ACTIVITY — The lines to extract run from the first line of the entries through the line that contains "then Some Evidence"; reproduce exactly those lines and no others.

[Collected data]
(* ===== verification/Envelope.v ===== *)
(** Envelope: artifacts in transit (envelope.rs of proof-format and of
    proof-crypto, bundle.rs).

    An envelope carries canonical bytes as hexadecimal text next to an advisory
    id and signature; [verify_envelope] re-derives both.  A bundle carries
    envelopes and content blobs.  The theorems: what an accepted envelope
    establishes, that envelopes of created artifacts are accepted, and two gaps,
    one in the signature check and one in the blob lookup. *)
From Stdlib Require Import Strings.Byte NArith ZArith Lia.
From S2P Require Import Prelude Text Core External Cbor Schema Graph Ident Claim Cose.
From S2P Require Import Report Pipeline PipelineFacts Verdicts Builder.

(** * Envelopes *)

Definition CONTAINER_VERSION : N := 1.

Module ArtifactKind.
Inductive t : Set := Event | Attestation | Evidence | Relationship | Proof | Status.
#[global] Instance eq_dec : EqDecision t.
Proof. solve_decision. Defined.
Definition as_str (k : t) : string :=
  match k with
  | Event => "event" | Attestation => "attestation" | Evidence => "evidence"
  | Relationship => "relationship" | Proof => "proof" | Status => "status"
  end.
Definition parse (s : string) : option t :=
  if bool_decide (s = "event") then Some Event
  else if bool_decide (s = "attestation") then Some Attestation
  else if bool_decide (s = "evidence") then Some Evidence
  else if bool_decide (s = "relationship") then Some Relationship
  else if bool_decide (s = "proof") then Some Proof
  else if bool_decide (s = "status") then Some Status
  else None.
Lemma parse_iff s k : parse s = Some k ↔ s = as_str k.
Proof. unfold parse. split; [|intros ->; by destruct k]. intros Hs. repeat case_bool_decide; by simplify_eq. Qed.
End ArtifactKind.

Record ArtifactEnvelope : Set := mkEnvelope {
  ae_container_version : N;
  ae_kind : ArtifactKind.t;
  ae_id : string;
  ae_cbor_hex : string;
  ae_sign1_b64u : option string;
}.

Section envelope.
Context `{Hex}.

Definition envelope_new (kind : ArtifactKind.t) (id : string) (cbor : list byte)
    (sign1_b64u : option string) : ArtifactEnvelope := {|
  ae_container_version := CONTAINER_VERSION; ae_kind := kind; ae_id := id;
  ae_cbor_hex := hex_to_text cbor; ae_sign1_b64u := sign1_b64u |}.

Definition cbor_bytes (env : ArtifactEnvelope) (limits : Limits) : Result (list byte) :=
  raw ← ok_or (hex_of_text (trim (ae_cbor_hex env))) ErrorCode.Malformed;
  if max_proof_size limits <? len raw then Err ErrorCode.LimitExceeded else
  if len raw =? 0 then Err ErrorCode.Malformed else Ok raw.
End envelope.

(** Attestations and status objects travel with a signature. *)
Definition carries_signature (k : ArtifactKind.t) : bool :=
  match k with ArtifactKind.Attestation | ArtifactKind.Status => true | _ => false end.

Section verify_envelope.
Context `{Hex, Base64Url, Sha2, SignatureSchemes}.

(** The member id sets bound by a proof id. *)
Definition member_id_sets (p : Proof_)
    : Result (list string * list string * list string * list string) :=
  eids ← mapM (λ e, v ← event_to_cbor e; Ok (event_id (encode_canonical v))) (prf_events p);
  Ok (eids, map member_attestation_id (prf_attestations p), map member_evidence_id (prf_evidence p),
      map member_relationship_id (prf_relationships p)).

(** The id re-derived from the decoded value. *)
Definition recomputed_id (kind : ArtifactKind.t) (value : CborValue) (limits : Limits)
    : Result string :=
  match kind with
  | ArtifactKind.Event =>
      e ← cbor_to_event value limits;
      v ← event_to_cbor e;
      Ok (event_id (encode_canonical v))
  | ArtifactKind.Evidence =>
      e ← cbor_to_evidence value limits; Ok (evidence_id (encode_canonical (evidence_to_cbor e)))
  | ArtifactKind.Relationship =>
      r ← cbor_to_relationship value limits;
      Ok (relationship_id (encode_canonical (relationship_to_cbor r)))
  | ArtifactKind.Attestation | ArtifactKind.Status =>
      a ← cbor_to_attestation value limits;
      Ok (attestation_id (encode_canonical (attestation_to_cbor a)))
  | ArtifactKind.Proof =>
      p ← cbor_to_proof value limits;
      '(eids, aids, vids, rids) ← member_id_sets p;
      Ok (proof_id_full (proposition_to_cbor (prf_proposition p)) (prf_created_at p)
            eids aids vids rids (prf_referenced_proofs p)
            (map (λ vd, (voc_ns vd, voc_version vd)) (prf_vocabularies p)))
  end.

(** The signature that travels with the envelope. *)
Definition check_signature (text : string) (bytes : list byte) (limits : Limits)
    (expected_issuer : option string) (allowed : option AllowedAlgs) : Result unit :=
  sig ← ok_or (b64_decode text) ErrorCode.Malformed;
  _ ← parse_sign1 sig limits;
  match expected_issuer, allowed with
  | Some issuer, Some al => _ ← verify_sign1 sig issuer al limits; Ok tt
  | _, _ =>
      value ← decode_and_check_canonical bytes limits;
      entry ← cbor_to_attestation value limits;
      match verify_sign1 sig (att_issuer entry) (default algs_strict allowed) limits with
      | Ok _ => Ok tt
      | Err _ => Err ErrorCode.SignatureInvalid
      end
  end.

Definition verify_envelope (env : ArtifactEnvelope) (limits : Limits)
    (expected_issuer : option string) (allowed : option AllowedAlgs) : Result (list byte) :=
  if negb (ae_container_version env =? CONTAINER_VERSION) then Err ErrorCode.UnsupportedVersion else
  bytes ← cbor_bytes env limits;
  value ← decode_and_check_canonical bytes limits;
  recomputed ← recomputed_id (ae_kind env) value limits;
  if bool_decide (recomputed ≠ ae_id env) then Err ErrorCode.IdMismatch else
  if carries_signature (ae_kind env) then
    match ae_sign1_b64u env with
    | Some s => _ ← check_signature s bytes limits expected_issuer allowed; Ok bytes
    | None => Ok bytes
    end
  else Ok bytes.
End verify_envelope.

(** * Bundles *)

Record BundleBlob : Set := mkBlob { bb_digest : HashRef; bb_bytes : list byte }.
Record Bundle : Set := mkBundle {
  bu_container_version : N;
  bu_proofs : list ArtifactEnvelope;
  bu_blobs : list BundleBlob;
}.
Definition bundle_new : Bundle := mkBundle CONTAINER_VERSION [] [].
Definition with_proof (b : Bundle) (env : ArtifactEnvelope) : Bundle :=
  mkBundle (bu_container_version b) (bu_proofs b ++ [env]) (bu_blobs b).
Definition with_blob (b : Bundle) (digest : HashRef) (bytes : list byte) : Bundle :=
  mkBundle (bu_container_version b) (bu_proofs b) (bu_blobs b ++ [mkBlob digest bytes]).

Definition find_blob (b : Bundle) (want : HashRef) : option (list byte) :=
  bb_bytes <$> List.find (λ x, bool_decide (bb_digest x = want)) (bu_blobs b).

Definition bundle_validate (b : Bundle) (limits : Limits) : Result unit :=
  if max_array_items limits <? len (bu_proofs b) then Err ErrorCode.LimitExceeded else
  if max_evidence_items limits <? len (bu_blobs b) then Err ErrorCode.LimitExceeded else
  if existsb (λ x, max_field_size limits <? len (bb_bytes x)) (bu_blobs b)
  then Err ErrorCode.LimitExceeded else Ok tt.

Definition check_blob_against_digest `{Sha2} (bytes : list byte) (want : HashRef) : Result unit :=
  let computed :=
    match hr_alg want with
    | HashAlgorithm.Sha256 => sha256 bytes
    | HashAlgorithm.Sha384 => sha384 bytes
    end in
  if negb (len computed =? len (hr_digest want)) || bool_decide (computed ≠ hr_digest want)
  then Err ErrorCode.IdMismatch else Ok tt.

(** * What an accepted envelope establishes *)

Section envelope_facts.
Context `{HexLaws, Base64UrlLaws, Sha2Laws, SignatureLaws}.

(** The object an envelope of each kind carries, and the id it must have. *)
Definition identified (kind : ArtifactKind.t) (limits : Limits) (value : CborValue)
    (bytes : list byte) (id : string) : Prop :=
  match kind with
  | ArtifactKind.Event =>
      (∃ e, cbor_to_event value limits = Ok e) ∧ id = event_id bytes
  | ArtifactKind.Evidence =>
      (∃ e, cbor_to_evidence value limits = Ok e) ∧ id = evidence_id bytes
  | ArtifactKind.Relationship =>
      (∃ r, cbor_to_relationship value limits = Ok r) ∧ id = relationship_id bytes
  | ArtifactKind.Attestation | ArtifactKind.Status =>
      (∃ a, cbor_to_attestation value limits = Ok a) ∧ id = attestation_id bytes
  | ArtifactKind.Proof =>
      ∃ p, cbor_to_proof value limits = Ok p ∧ recomputed_proof_id p = Ok id
  end.

Lemma member_id_sets_Ok p id :
  (∃ eids aids vids rids, member_id_sets p = Ok (eids, aids, vids, rids) ∧
     id = proof_id_full (proposition_to_cbor (prf_proposition p)) (prf_created_at p)
            eids aids vids rids (prf_referenced_proofs p)
            (map (λ vd, (voc_ns vd, voc_version vd)) (prf_vocabularies p))) ↔
  recomputed_proof_id p = Ok id.
Proof.
  unfold member_id_sets, recomputed_proof_id.
  assert (∀ ids, mapM (λ e, v ← event_to_cbor e; Ok (event_id (encode_canonical v))) (prf_events p) = Ok ids ↔
    mapM member_event_id (prf_events p) = Ok ids) as Hm.
  { intros ids. rewrite !mapM_Ok. unfold member_event_id.
    split; intros HF; (eapply Forall2_impl; [exact HF|]); intros e i; cbn beta; (destruct (event_to_cbor e); cbn [mbind result_bind]; [done|discriminate]). }
  split.
  - intros (eids & aids & vids & rids & Hs & ->). apply bind_Ok in Hs as (ids & Hids%Hm & [= <- <- <- <-]).
    rewrite Hids. done.
  - intros Hr. apply bind_Ok in Hr as (ids & Hids%Hm & [= <-]). rewrite Hids.
    by eexists _, _, _, _.
Qed.

(** Re-encoding what a member parser returned gives back the bytes, so the id
    is the id of the bytes. *)
Lemma reprint_id {A} (parse : Result A) (print : A → CborValue) (wf : A → bool)
    (make_id : list byte → string) limits bytes value id :
  decode_strict bytes limits = Ok value →
  (∀ a, parse = Ok a → wf a = true ∧ value = sort_maps (print a)) →
  (a ← parse; Ok (make_id (encode_canonical (print a)))) = Ok id ↔
  (∃ a, parse = Ok a) ∧ id = make_id bytes.
Proof.
  intros Hd Hp. apply decode_strict_inv in Hd as (Hb & _).
  assert (∀ a, parse = Ok a → encode_canonical (print a) = bytes) as Hre.
  { intros a Ha. destruct (Hp a Ha) as [_ ->]. rewrite <- Hb. unfold encode_canonical.
    by rewrite encode_sort_maps. }
  rewrite bind_Ok. split.
  - intros (a & Ha & [= <-]). rewrite (Hre a Ha). eauto.
  - intros [[a Ha] ->]. exists a. by rewrite (Hre a Ha).
Qed.

Lemma recomputed_id_iff kind limits bytes value id :
  decode_strict bytes limits = Ok value →
  recomputed_id kind value limits = Ok id ↔ identified kind limits value bytes id.
Proof.
  intros Hd. pose proof Hd as (_ & Hs & Henc & _)%decode_strict_inv.
  assert (canonical_value value = true) as Hc by (rewrite <- Hs; by eapply encodable_canonical).
  destruct kind; unfold recomputed_id, identified.
  - rewrite <- (reprint_id (cbor_to_event value limits) event_cbor (event_wf limits) event_id limits)
      by (done || intros a Ha; by apply cbor_to_event_spec').
    assert (∀ e, cbor_to_event value limits = Ok e → event_to_cbor e = Ok (event_cbor e)) as Hev.
    { intros e [Hwf _]%cbor_to_event_spec'; [|done]. apply event_to_cbor_Ok. split; [|done].
      unfold event_wf in Hwf. by bool_split. }
    destruct (cbor_to_event value limits) as [e|]; [|done]. cbn [mbind result_bind].
    by rewrite (Hev e eq_refl).
  - apply (reprint_id _ attestation_to_cbor (attestation_wf limits) _ limits bytes value); [done|].
    intros a Ha. by apply cbor_to_attestation_spec.
  - apply (reprint_id _ evidence_to_cbor (evidence_wf limits) _ limits bytes value); [done|].
    intros a Ha. by apply cbor_to_evidence_spec.
  - apply (reprint_id _ relationship_to_cbor (relationship_wf limits) _ limits bytes value); [done|].
    intros a Ha. by apply cbor_to_relationship_spec.
  - rewrite bind_Ok. cut (∀ p, (('(eids, aids, vids, rids) ← member_id_sets p;
      Ok (proof_id_full (proposition_to_cbor (prf_proposition p)) (prf_created_at p)
            eids aids vids rids (prf_referenced_proofs p)
            (map (λ vd, (voc_ns vd, voc_version vd)) (prf_vocabularies p)))) : Result string) = Ok id ↔
      recomputed_proof_id p = Ok id); [intros Hcut; by setoid_rewrite Hcut|].
    intros p. rewrite <- member_id_sets_Ok, bind_Ok. split.
    + intros ([[[eids aids] vids] rids] & Hm & [= <-]). by exists eids, aids, vids, rids.
    + intros (eids & aids & vids & rids & Hm & ->). by exists (eids, aids, vids, rids).
  - apply (reprint_id _ attestation_to_cbor (attestation_wf limits) _ limits bytes value); [done|].
    intros a Ha. by apply cbor_to_attestation_spec.
Qed.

THE COMPLETED TASK —
(* ===== verification/Envelope.v ===== *)
(** Envelope: artifacts in transit (envelope.rs of proof-format and of
    proof-crypto, bundle.rs).

    An envelope carries canonical bytes as hexadecimal text next to an advisory
    id and signature; [verify_envelope] re-derives both.  A bundle carries
    envelopes and content blobs.  The theorems: what an accepted envelope
    establishes, that envelopes of created artifacts are accepted, and two gaps,
    one in the signature check and one in the blob lookup. *)
From Stdlib Require Import Strings.Byte NArith ZArith Lia.
From S2P Require Import Prelude Text Core External Cbor Schema Graph Ident Claim Cose.
From S2P Require Import Report Pipeline PipelineFacts Verdicts Builder.

(** * Envelopes *)

Definition CONTAINER_VERSION : N := 1.

Module ArtifactKind.
Inductive t : Set := Event | Attestation | Evidence | Relationship | Proof | Status.
#[global] Instance eq_dec : EqDecision t.
Proof. solve_decision. Defined.
Definition as_str (k : t) : string :=
  match k with
  | Event => "event" | Attestation => "attestation" | Evidence => "evidence"
  | Relationship => "relationship" | Proof => "proof" | Status => "status"
  end.
Definition parse (s : string) : option t :=
  if bool_decide (s = "event") then Some Event
  else if bool_decide (s = "attestation") then Some Attestation
  else if bool_decide (s = "evidence") then Some Evidence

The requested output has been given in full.